Although servicing specialty businesses operate efficiently during most of the business cycle, they become terribly inefficient in the trough, as non-performing loans demand costly personal attention that is not easily automated.
Servicers tend to under-invest in the personnel and technologies needed to cope with downturns. They may be unprepared to deal with a cascade of borrowers falling behind on their payments. Call volumes spike, resolutions are more complex, and processes are elongated. The estimated average cost to service non-performing loans is now about 15 times the cost for performing loans. In tough times, the capacity to assist borrowers with alternatives to avoid foreclosure is severely strained.
These internal dynamics of non-bank servicers pose two specific threats to implementing an effective “foreclosure minimization” strategy.
First, these companies feel the urgency to get paid by their customers; facing uncertainty about their liquidity, they know that substantial non-performance could spell bankruptcy. They thus may resist the forbearance promised under the CARES Act. Some falter in processing borrower requests (as happened routinely during the last crisis when many servicers ignored calls and lost paperwork), though regulatory reforms and the newly streamlined approach are helping so far.
Others seek to discourage non-payment by imposing onerous conditions, such as eventual lump-sum repayment of all arrears, which will inevitably produce deferred foreclosures. The FHFA and others have condemned this approach when it has been exposed, but servicers have many ways of managing those conversations to put off those seeking approval to skip their regular payments.
Second, without a sufficient financial backstop, some servicers are likely to go out of business. Their demise would create further legal tangles. The process for transferring servicing rights is not nimble even in consensual transactions. The collision of different IT systems trying to manage delinquent accounts can stymie consumers from securing relief. And when coupled with the complications of a bankruptcy, servicing transfers will generate even more frustration and futility for consumers seeking payment accommodations.
These two threats underscore the need for a vigorous regulatory response. The problem of servicers seeking to evade the CARES Act requirements can be addressed by close oversight from the CFPB and state officials, who can monitor how the companies process forbearance requests. By examining the scripts used on such calls, and listening to the audiotapes of sample calls, the regulators can ensure that consumers are being treated fairly under the new law.

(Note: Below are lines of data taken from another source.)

Fixpoint overlapping (l : list OutcomeBar) : bool :=
  match l with
  | earlier :: ((next :: _) as rest) => (ob_start_at next <? ob_end_at earlier) || overlapping rest
  | _ => false
  end.
(** [checked], before its validations. *)
Definition by_start (l : list OutcomeBar) : list OutcomeBar :=
  sort_by (λ a b, ob_start_at a <? ob_start_at b) l.
(** Within the research window, and known at the time of evaluation. *)
Definition usable (s : OutcomeSpecification) (as_of : Z) (b : OutcomeBar) : bool :=
  (os_issued_at s <=? ob_start_at b) && (ob_end_at b <=? Z.min as_of (os_issued_at s + days 30)) &&
  (ob_available_at b <=? as_of).
Definition reaches (s : OutcomeSpecification) (deadline : Z) (b : OutcomeBar) : bool :=
  (ob_end_at b <=? deadline) && (deadline - ob_end_at b <=? hours (os_maximum_endpoint_age_hours s)).
(** [price / reference - 1] *)
Definition fraction_of (s : OutcomeSpecification) (price : Decimal) : Res Decimal :=
  q ← dec_div price (os_reference_price_gbp s); mret (dec_sub q (dec 1)).
Definition horizon (s : OutcomeSpecification) (as_of : Z) (bars : list OutcomeBar) (n : Z)
    : Res HorizonOutcome :=
  let deadline := os_issued_at s + days n in
  if as_of <? deadline then mret (mkHorizon n deadline NOT_MATURED None None None None) else
  match last (List.filter (reaches s deadline) bars) with
  | None => mret (mkHorizon n deadline MISSING_DATA None None None None)
  | Some b =>
      r ← fraction_of s (ob_close_gbp b);
      mret (mkHorizon n deadline OBSERVED (Some r) (Some (ob_end_at b)) (Some (ob_available_at b))
              (Some (ob_evidence_id b)))
  end.
Definition hits_target (s : OutcomeSpecification) (b : OutcomeBar) : bool :=
  match os_target_gbp s with Some t => dec_le t (ob_high_gbp b) | None => false end.
Definition hits_invalidation (s : OutcomeSpecification) (b : OutcomeBar) : bool :=
  match os_invalidation_gbp s with Some t => dec_le (ob_low_gbp b) t | None => false end.
Definition event_order (target failure : option OutcomeBar) : EventOrder :=
  match target, failure with
  | Some t, Some f =>
      if bool_decide (ob_evidence_id t = ob_evidence_id f) then SAME_BAR_AMBIGUOUS
      else if ob_end_at t <? ob_end_at f then TARGET_FIRST else INVALIDATION_FIRST
  | Some _, None => TARGET_ONLY
  | None, Some _ => INVALIDATION_ONLY
  | None, None => NONE_OBSERVED
  end.
(** [max] and [min] of a non-empty sequence. *)
Definition greatest (x : Decimal) (l : list Decimal) : Decimal := foldl dec_max x l.
Definition least (x : Decimal) (l : list Decimal) : Decimal := foldl dec_min x l.
Definition excursion (best : Decimal → list Decimal → Decimal) (bound : Decimal → Decimal → Decimal)
    (s : OutcomeSpecification) (prices : list Decimal) : Res (option Decimal) :=
  match prices with
  | [] => mret None
  | x :: l => f ← fraction_of s (best x l); mret (Some (bound (dec 0) f))
  end.
(** The outcome of the bars that are known. *)
Definition outcome_of (s : OutcomeSpecification) (as_of : Z) (bars : list OutcomeBar)
    : Res ResearchOutcome :=
  horizons ← map_res (horizon s as_of bars) HORIZONS;
  let target := List.find (hits_target s) bars in
  let failure := List.find (hits_invalidation s) bars in
  mfe ← excursion greatest dec_max s (ob_high_gbp <$> bars);
  mae ← excursion least dec_min s (ob_low_gbp <$> bars);
  mret (mkOutcome (os_research_id s) (os_ticker s) (os_issued_at s) as_of (os_reference_price_gbp s)
          (os_target_gbp s) (os_invalidation_gbp s) (os_maximum_endpoint_age_hours s) horizons mfe mae
          ((λ b, touch b (os_issued_at s)) <$> target) ((λ b, touch b (os_issued_at s)) <$> failure)
          (event_order target failure) (Z.of_nat (length bars)) (ob_evidence_hash <$> bars)).
Definition calculate_outcome (specification : OutcomeSpecification) (bars : list OutcomeBar) (as_of : Z)
    : Res ResearchOutcome :=
  s ← validate_specification specification;
  reject (as_of <? os_issued_at s) ValueError
    "evaluation time must be timezone-aware and no earlier than issuance" ;;
  valid ← map_res validate_outcome_bar bars;
  let checked := by_start valid in
  reject (negb (distinct (ob_evidence_id <$> checked))) ValueError "duplicate outcome evidence identity" ;;
  reject (overlapping checked) ValueError "overlapping outcome bars are ambiguous" ;;
  outcome_of s as_of (List.filter (usable s as_of) checked).
End outcome.
Lemma snapshot_failures_nil s now :
  snapshot_failures s now = [] ↔
  (∃ e, e ∈ rs_evidence s ∧ ev_critical e = true ∧ is_ohlcv e = true) ∧
  ∀ e, e ∈ rs_evidence s → ev_critical e = true →
    now < ev_fresh_until e ∧ ev_conflicting e = false ∧
    available_at e (cutoff_for s e) = true.
Proof.
  unfold snapshot_failures. rewrite from_keys_nil, app_nil, failure_nil, negb_false_iff.
  rewrite critical_price_spec, flat_map_nil. setoid_rewrite app_nil. setoid_rewrite app_nil.
  setoid_rewrite failure_nil.
  split; intros [Hp Hall]; (split; [done|]); intros e He.
  - intros Hc. destruct (Hall e He) as (H1 & H2 & H3). rewrite Hc in *. simpl in *.
    bool_norm. done.
  - specialize (Hall e He). destruct (ev_critical e); [|done].
    destruct (Hall eq_refl) as (H1 & -> & ->). simpl. rewrite Z.leb_gt. done.
Qed.

(** A finding that supports claim [c] with evidence of the snapshot. *)
Definition supports (s : ResearchSnapshot) (c : ResearchClaim) (f : AuditFinding) : Prop :=
  af_state f = VERIFIED ∧ str_or (af_claim_id f) "" = cl_claim_id c ∧
  (∀ i, i ∈ af_evidence_ids f → i ∈ snapshot_evidence_ids s) ∧
  ∃ i, i ∈ af_evidence_ids f ∧ i ∈ cl_evidence_ids c.

Lemma link_some claims available f k :
  link claims available f = Some k ↔
  ∃ c, claims !! str_or (af_claim_id f) "" = Some c ∧ cl_claim_id c = k ∧
       (∀ i, i ∈ af_evidence_ids f → i ∈ available) ∧
       ∃ i, i ∈ af_evidence_ids f ∧ i ∈ cl_evidence_ids c.
Proof.
  unfold link. destruct (claims !! _) as [c|]; [|naive_solver].
  rewrite <- (intersects_spec (af_evidence_ids f)) || idtac.
  case_match eqn:Hc; split.
  - done.
  - intros (c' & [= <-] & _ & Hsub%subset_of_spec & Hex).
    pose proof Hex as Hex'%intersects_spec. rewrite Hsub, Hex' in Hc. simpl in Hc.
    rewrite !orb_false_r in Hc. bool_norm. rewrite Hc in Hex. set_solver.
  - intros [= <-]. bool_norm. exists c. rewrite <- subset_of_spec, <- intersects_spec. done.
  - naive_solver.
Qed.

(** What an empty list of reasons certifies about reports, LEAN and audit. *)
Record EvidenceComplete (s : ResearchSnapshot) (reports : list FirmReport)
    (lean : LeanValidationReport) (audit : CIOAuditReport) (cross : bool) : Prop := {
  complete_reports : ∀ r, r ∈ reports → fr_claims r ≠ [] ∧ fr_runtime r = live;
  complete_lean : lv_state lean = LEAN_PASS ∧ lean_complete lean = true;
  complete_audit : ci_completed audit = true ∧ ci_material_disagreement audit = false ∧
                   cross = false;
  complete_findings : ∀ f, f ∈ ci_findings audit →
    af_state f ≠ UNSUPPORTED ∧ af_state f ≠ CONTRADICTED;
  complete_links : ∀ f, f ∈ ci_findings audit → af_state f = VERIFIED →
    ∃ c, c ∈ all_claims reports ∧ supports s c f;
  complete_claims : NoDup (map cl_claim_id (all_claims reports)) ∧ all_claims reports ≠ [];
  complete_verified : ∀ c, c ∈ all_claims reports →
    ∃ f, f ∈ ci_findings audit ∧ supports s c f;
}.

Section reasons.
Context (s : ResearchSnapshot) (reports : list FirmReport) (audit : CIOAuditReport).
Let claims := claim_map (all_claims reports).
Let available := snapshot_evidence_ids s.
Hypothesis Hids : NoDup (map cl_claim_id (all_claims reports)).

Lemma link_supports f k :
  af_state f = VERIFIED → link claims available f = Some k ↔
  ∃ c, c ∈ all_claims reports ∧ cl_claim_id c = k ∧ supports s c f.
Proof using Hids.
  intros Hv. rewrite link_some. split.
  - intros (c & [Hin Hid]%claim_map_elem & <- & Hsub & Hex). exists c.
    unfold supports. naive_solver.
  - intros (c & Hin & <- & _ & Hid & Hsub & Hex). exists c.
    rewrite Hid. split_and!; [by apply claim_map_lookup|done..].
Qed.

Lemma elem_of_verified_findings f :
  f ∈ verified_findings audit ↔ f ∈ ci_findings audit ∧ af_state f = VERIFIED.
Proof. unfold verified_findings. by rewrite elem_of_List_filter, bool_decide_eq_true. Qed.

Lemma links_set :
  flat_map (λ l, failure (negb (is_set l)) "AUDIT_EVIDENCE_LINK_INVALID")
    (map (link claims available) (verified_findings audit)) = [] ↔
  ∀ f, f ∈ ci_findings audit → af_state f = VERIFIED →
    ∃ c, c ∈ all_claims reports ∧ supports s c f.
Proof using Hids.
  rewrite flat_map_nil. setoid_rewrite failure_nil. split.
  - intros Hl f Hf Hv.
    assert (is_set (link claims available f) = true) as Hs.
    { apply negb_false_iff, Hl. apply list_elem_of_fmap_2.
      by apply elem_of_verified_findings. }
    destruct (link claims available f) as [k|] eqn:Hk; [|done].
    apply link_supports in Hk; naive_solver.
  - intros Hall l (f & -> & [Hf Hv]%elem_of_verified_findings)%list_elem_of_fmap.
    destruct (Hall f Hf Hv) as (c & Hc & Hs).
    assert (link claims available f = Some (cl_claim_id c)) as -> by (apply link_supports; eauto).
    done.
Qed.

Lemma claims_verified :
  subset_of (map fst (map_to_list claims))
    (omap id (map (link claims available) (verified_findings audit))) = true ↔
  ∀ c, c ∈ all_claims reports → ∃ f, f ∈ ci_findings audit ∧ supports s c f.
Proof using Hids.
  rewrite subset_of_spec. setoid_rewrite list_elem_of_omap. split.
  - intros Hsub c Hc. destruct (Hsub (cl_claim_id c)) as (l & Hl & Hid).
    { apply list_elem_of_fmap. exists (cl_claim_id c, c). split; [done|].
      by apply elem_of_map_to_list, claim_map_lookup. }
    apply list_elem_of_fmap in Hl as (f & -> & [Hf Hv]%elem_of_verified_findings).
    apply link_supports in Hid as (c' & Hc' & Heq & Hs); [|done].
    exists f. split; [done|]. unfold supports in *. rewrite <- Heq.
    assert (c' = c) as ->; [|naive_solver].
    apply (inj Some). rewrite <- (claim_map_lookup _ c' Hids Hc'), Heq.
    by apply claim_map_lookup.
  - intros Hall k ([k' c] & -> & Hkc%elem_of_map_to_list)%list_elem_of_fmap.
    apply claim_map_elem in Hkc as [Hc Hk]. destruct (Hall c Hc) as (f & Hf & Hs).
    exists (link claims available f). split.
    + apply list_elem_of_fmap_2, elem_of_verified_findings. split; [done|apply Hs].
    + apply link_supports; [apply Hs|]. eauto.
Qed.
End reasons.

Lemma consensus_reasons_nil s reports lean audit cross :
  consensus_reasons s reports lean audit cross = [] ↔
  EvidenceComplete s reports lean audit cross.
Proof.
  unfold consensus_reasons. rewrite !app_nil, !failure_nil. split.
  - intros (H1 & H2 & H3 & H4%negb_false_iff & [H5a H5b]%orb_false_iff & H6 &
            Hids%negb_false_iff%bool_decide_eq_true%size_claim_map & H8 &
            [H9a%bool_decide_eq_false H9b%negb_false_iff]%orb_false_iff).
    rewrite existsb_false in H1, H2. rewrite existsb_false in H6. rewrite links_set in H8 by done.
    rewrite claims_verified in H9b by done.
    split; try done.
    + intros r Hr. specialize (H1 r Hr). specialize (H2 r Hr). by bool_norm.
    + case_bool_decide; [|done]. rewrite failure_nil in H3. by bool_norm.
    + intros f Hf. specialize (H6 f Hf). bool_norm. set_solver.
    + split; [done|]. by rewrite <- claim_map_empty.
  - intros [Hr [Hl1 Hl2] (Ha1 & Ha2 & ->) Hf Hk [Hids Hne] Hv].
    rewrite links_set by done.
    rewrite (proj2 (claims_verified s reports audit Hids) Hv).
    rewrite !existsb_false, Ha1, Ha2, (bool_decide_true (lv_state lean = _)), failure_nil, Hl2 by done.
    rewrite !bool_decide_true by by apply size_claim_map.
    rewrite bool_decide_false by by rewrite claim_map_empty.
    split_and!; try done; intros x Hx.
    + apply bool_decide_eq_false. by apply Hr.
    + rewrite bool_decide_true by by apply Hr. done.
    + apply bool_decide_eq_false. specialize (Hf x Hx). set_solver.
Qed.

For servicers in danger of bankruptcy, the FHFA and Treasury can work with state officials to make sure troubled servicers have sufficient financial backing to avoid going out of business during the current crisis. It may stick in their craw to have to provide the capital buffer these companies should have provided for themselves, but that can be sorted out later, when a more rationale safety-and-soundness regime for nonbank mortgage servicers can be devised as part of the reforms this new economic crisis will inevitably produce.
In the meantime, the ultimate magnitude of the economic downturn will dictate whether this strategy of “flattening the foreclosure curve” can succeed in averting another housing crisis. The streamlined forbearance process has introduced new risks of moral hazard, and the bump this spring in household income from federal infusions has masked an accurate assessment of the extent of the current economic distress. But the essential policy approach to infirmities in the housing market seems much clearer now than it did a decade ago.